(What you have to do) How many lines in the data below contain the string "Hkeep"? State that number only.

(Data under study)
Lemma copyin_loop_run n s a o m h p r src len :
  vm_rel s a o m h → cow_ok m → is_root o r → pagetable p = r → 0 ≤ src → 0 ≤ len → src + len ≤ 2 ^ 38 →
  src mod 4096 + len ≤ Z.of_nat n * 4096 ∨ len = 0 →
  ∃ x l s' a' o' m', copyin_loop n p r src len s = Ret ((x, l), s') ∧ vm_rel s' a' o' m' h ∧ cow_ok m' ∧
    Z.of_nat (length l) ≤ len ∧ (x = 0 ∧ Z.of_nat (length l) = len ∨ x = -1) ∧
    (∀ i b, l !! i = Some b → user_byte s' m' r (src + Z.of_nat i) = Some b) ∧ views_kept r src src s m s' m'.
Proof.
  revert s a o m src len. induction n as [|n IH]; intros s a o m src len HV HC Hr Hpt Hd H0 Hlen Hfuel;
    pose proof (Z.mod_pos_bound src 4096 ltac:(lia)) as Hmod; cbn [copyin_loop].
  { rewrite decide_False by lia. exists 0, [], s, a, o, m. split_and!; try done; [left; simpl; lia|by intros ? ? ? ? _]. }
  case_decide as Hpos; [|exists 0, [], s, a, o, m; split_and!; try done; [left; simpl; lia|by intros ? ? ? ? _]].
  destruct (round_size src len Hd ltac:(lia)) as (Hoff & Hsz & Hfit & Hend).
  set (size := if decide (PGSIZE - (src - PGROUNDDOWN src) > len) then _ else _) in *.
  rewrite (PGROUNDDOWN_page src (src / 4096) eq_refl) in *. set (v := src / 4096) in *.
  assert (Hv : 0 ≤ v < 2 ^ 26) by (unfold v; split; [apply Z.div_pos; lia|apply Z.div_lt_upper_bound; lia]).
  destruct (user_pte_run s a o m h p r v HV HC Hr Hpt Hv) as (x1 & s1 & a1 & o1 & m1 & Hrun1 & HV1 & HC1 & Hx1 & Hm1 & Hp1 & _).
  rewrite (bind_Ret _ _ _ _ _ Hrun1). pose proof (views_grow s s1 o o1 m m1 h r src Hm1 Hx1) as Hview1.
  assert (Hstop : ∃ x l s' a' o' m', Ret ((-1, []), s1) = Ret ((x, l), s') ∧ vm_rel s' a' o' m' h ∧ cow_ok m' ∧
      Z.of_nat (length l) ≤ len ∧ (x = 0 ∧ Z.of_nat (length l) = len ∨ x = -1) ∧
      (∀ i b, l !! i = Some b → user_byte s' m' r (src + Z.of_nat i) = Some b) ∧ views_kept r src src s m s' m').
  { exists (-1), [], s1, a1, o1, m1. split_and!; try done. by right. }
  destruct x1 as [pte|]; [|done]. destruct (Hp1 pte eq_refl) as (p0 & e & -> & Hp0 & He). pose proof HV1 as [HR1 _].
  destruct (pt_table _ _ _ HR1 p0 _ Hp0) as (Hok & _). pose proof (frame_ok_pos p0 Hok).
  assert (Hvm := Z.mod_pos_bound v 512 ltac:(lia)). rewrite decide_False by lia.
  destruct (leaf_entry s1 o1 m1 p0 r v e HR1 Hp0 He) as (Hen & _).
  rewrite (bind_Ret _ _ _ _ _ (read_pte_run s1 o1 m1 p0 _ _ e HR1 Hp0 Hvm Hen)).
  destruct (negb (has e PTE_V) || negb (has e PTE_U)); [done|].
  destruct (present_frame s1 a1 o1 m1 h _ e HV1 He) as (_ & b & Hb & Hblen). fold (pte_frame e).
  unfold get_frame. unfold mbind at 1, K_bind at 1. rewrite Hb. rewrite Hoff, u64_small by lia.
  assert (Hr1 := vm_ext_root _ _ _ _ _ _ _ Hx1 Hr).
  destruct (IH s1 a1 o1 m1 (src + size) (len - size) HV1 HC1 Hr1 Hpt) as
    (x & l & s' & a' & o' & m' & Hrun & HV' & HC' & Hl & Hres & Hbytes & Hkeep'); [lia..| |].
  { destruct Hfuel as [Hfuel|]; [|lia]. by apply fuel_step. }
  rewrite (bind_Ret _ _ _ _ _ Hrun). set (chunk := take (Z.to_nat size) (drop (Z.to_nat (src mod 4096)) b)).
  assert (Hchunk : Z.of_nat (length chunk) = size) by (unfold chunk; rewrite length_take, length_drop; lia).
  eexists _, _, s', a', o', m'. split; [done|]. split_and!; [done|done|..].
  - simpl. rewrite length_app. lia.
  - simpl. rewrite length_app. lia.
  - simpl. intros i c. destruct (decide (i < length chunk)%nat) as [Hlt|Hge].
    + rewrite lookup_app_l by done. intros Hc. apply Hkeep'; [|lia]. rewrite (user_bytes_page s1 m1 r src e b He Hb Hd) by lia.
      rewrite Nat2Z.id. unfold chunk in Hc. by rewrite lookup_take_lt in Hc by lia.
    + rewrite lookup_app_r by lia. intros Hc.
      replace (src + Z.of_nat i) with (src + size + Z.of_nat (i - length chunk)) by lia. by apply Hbytes.
  - intros r' y c Hy _. apply Hkeep'; [|lia]. apply Hview1; [done|lia].
Qed.

Lemma copy_fuel_enough x len : 0 ≤ len → x mod 4096 + len ≤ Z.of_nat (copy_fuel len) * 4096.
Proof.
  intros Hl. unfold copy_fuel, PGSIZE. pose proof (Z.mod_pos_bound x 4096). pose proof (Z.div_mod len 4096).
  pose proof (Z.mod_pos_bound len 4096). pose proof (Z.div_pos len 4096). lia.
Qed.

(** The entries of an address space are words that name frames. *)
Lemma entries_ok s a o m h k e :
  vm_rel s a o m h → m !! k = Some e → 0 ≤ e < 2 ^ 64 ∧ frame_ok (pte_frame e) ∧ 0 ≤ k.2 < 2 ^ 26.
Proof.
  intros HV He. pose proof HV as [HR _]. destruct k as [r v]. pose proof He as Hl.
  apply (pt_leaf _ _ _ HR) in Hl as (Hv & p & Hp & _). destruct (leaf_entry s o m p r v e HR Hp He) as (_ & _ & Hr).
  split; [done|]. split; [by apply (present_frame s a o m h _ e HV He)|]. simpl. split; [done|].
  destruct (pt_level _ _ _ HR p r 0 _ Hp) as (_ & _ & _ & Hq). specialize (Hq eq_refl).
  pose proof (Z.div_mod v 512). pose proof (Z.mod_pos_bound v 512). lia.
Qed.
(** ** Stores to pages that are mapped *)

Lemma walk_present (s : st) o m r v e :
  pt_rel s o m → is_root o r → m !! (r, v) = Some e →
  ∃ p0, walk r (v * 4096) false s = Ret (p0 + 8 * (v mod 512), s) ∧ 0 < p0 ∧ read_pte (p0 + 8 * (v mod 512)) s = Ret (e, s) ∧
    Z.testbit e 0 = true.
Proof.
  intros HR Hr Hm. pose proof Hm as Hl. apply (pt_leaf _ _ _ HR) in Hl as (Hv & p & Hp & _).
  destruct (pt_level _ _ _ HR p r 0 _ Hp) as (_ & _ & _ & Hq). specialize (Hq eq_refl).
  pose proof (Z.div_mod v 512). assert (Hmod := Z.mod_pos_bound v 512 ltac:(lia)).
  destruct (walk_find s o m r v HR Hr ltac:(lia)) as [(p0 & Hw & Hp0)|(_ & Hno)]; [|by destruct (Hno p)].
  destruct (leaf_entry s o m p0 r v e HR Hp0 Hm) as (He & Hb & _). exists p0. split; [done|].
  destruct (pt_table _ _ _ HR p0 _ Hp0) as (Hok & _). pose proof (frame_ok_pos p0 Hok). split; [lia|].
  split; [by apply (read_pte_run s o m p0 _ _ e HR Hp0 Hmod)|done].
Qed.

Lemma walk_addr_run (s : st) o m r v e :
  pt_rel s o m → is_root o r → m !! (r, v) = Some e → walk_addr r (v * 4096) s = Ret (PTE2PA e, s).
Proof.
  intros HR Hr Hm. destruct (walk_present s o m r v e HR Hr Hm) as (p0 & Hw & Hp & Hrd & Hb).
  assert (Hmod : 0 ≤ v mod 512 < 512) by (apply Z.mod_pos_bound; lia).
  unfold walk_addr. rewrite (bind_Ret _ _ _ _ _ Hw). rewrite decide_False by lia.
  rewrite (bind_Ret _ _ _ _ _ Hrd). by rewrite has_V, Hb.
Qed.

(** Memory of [r] from [lo] to [hi] is mapped, page by page, to frames of its
    own whose entries satisfy [Q]. *)
Definition own_pages (r lo hi : Z) (Q : Z → Prop) (m : aspace) : Prop :=
  ∀ x, lo ≤ x < hi → ∃ e, m !! (r, x / 4096) = Some e ∧ mapped (pte_frame e) m = 1 ∧ Q e.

(Task response) 3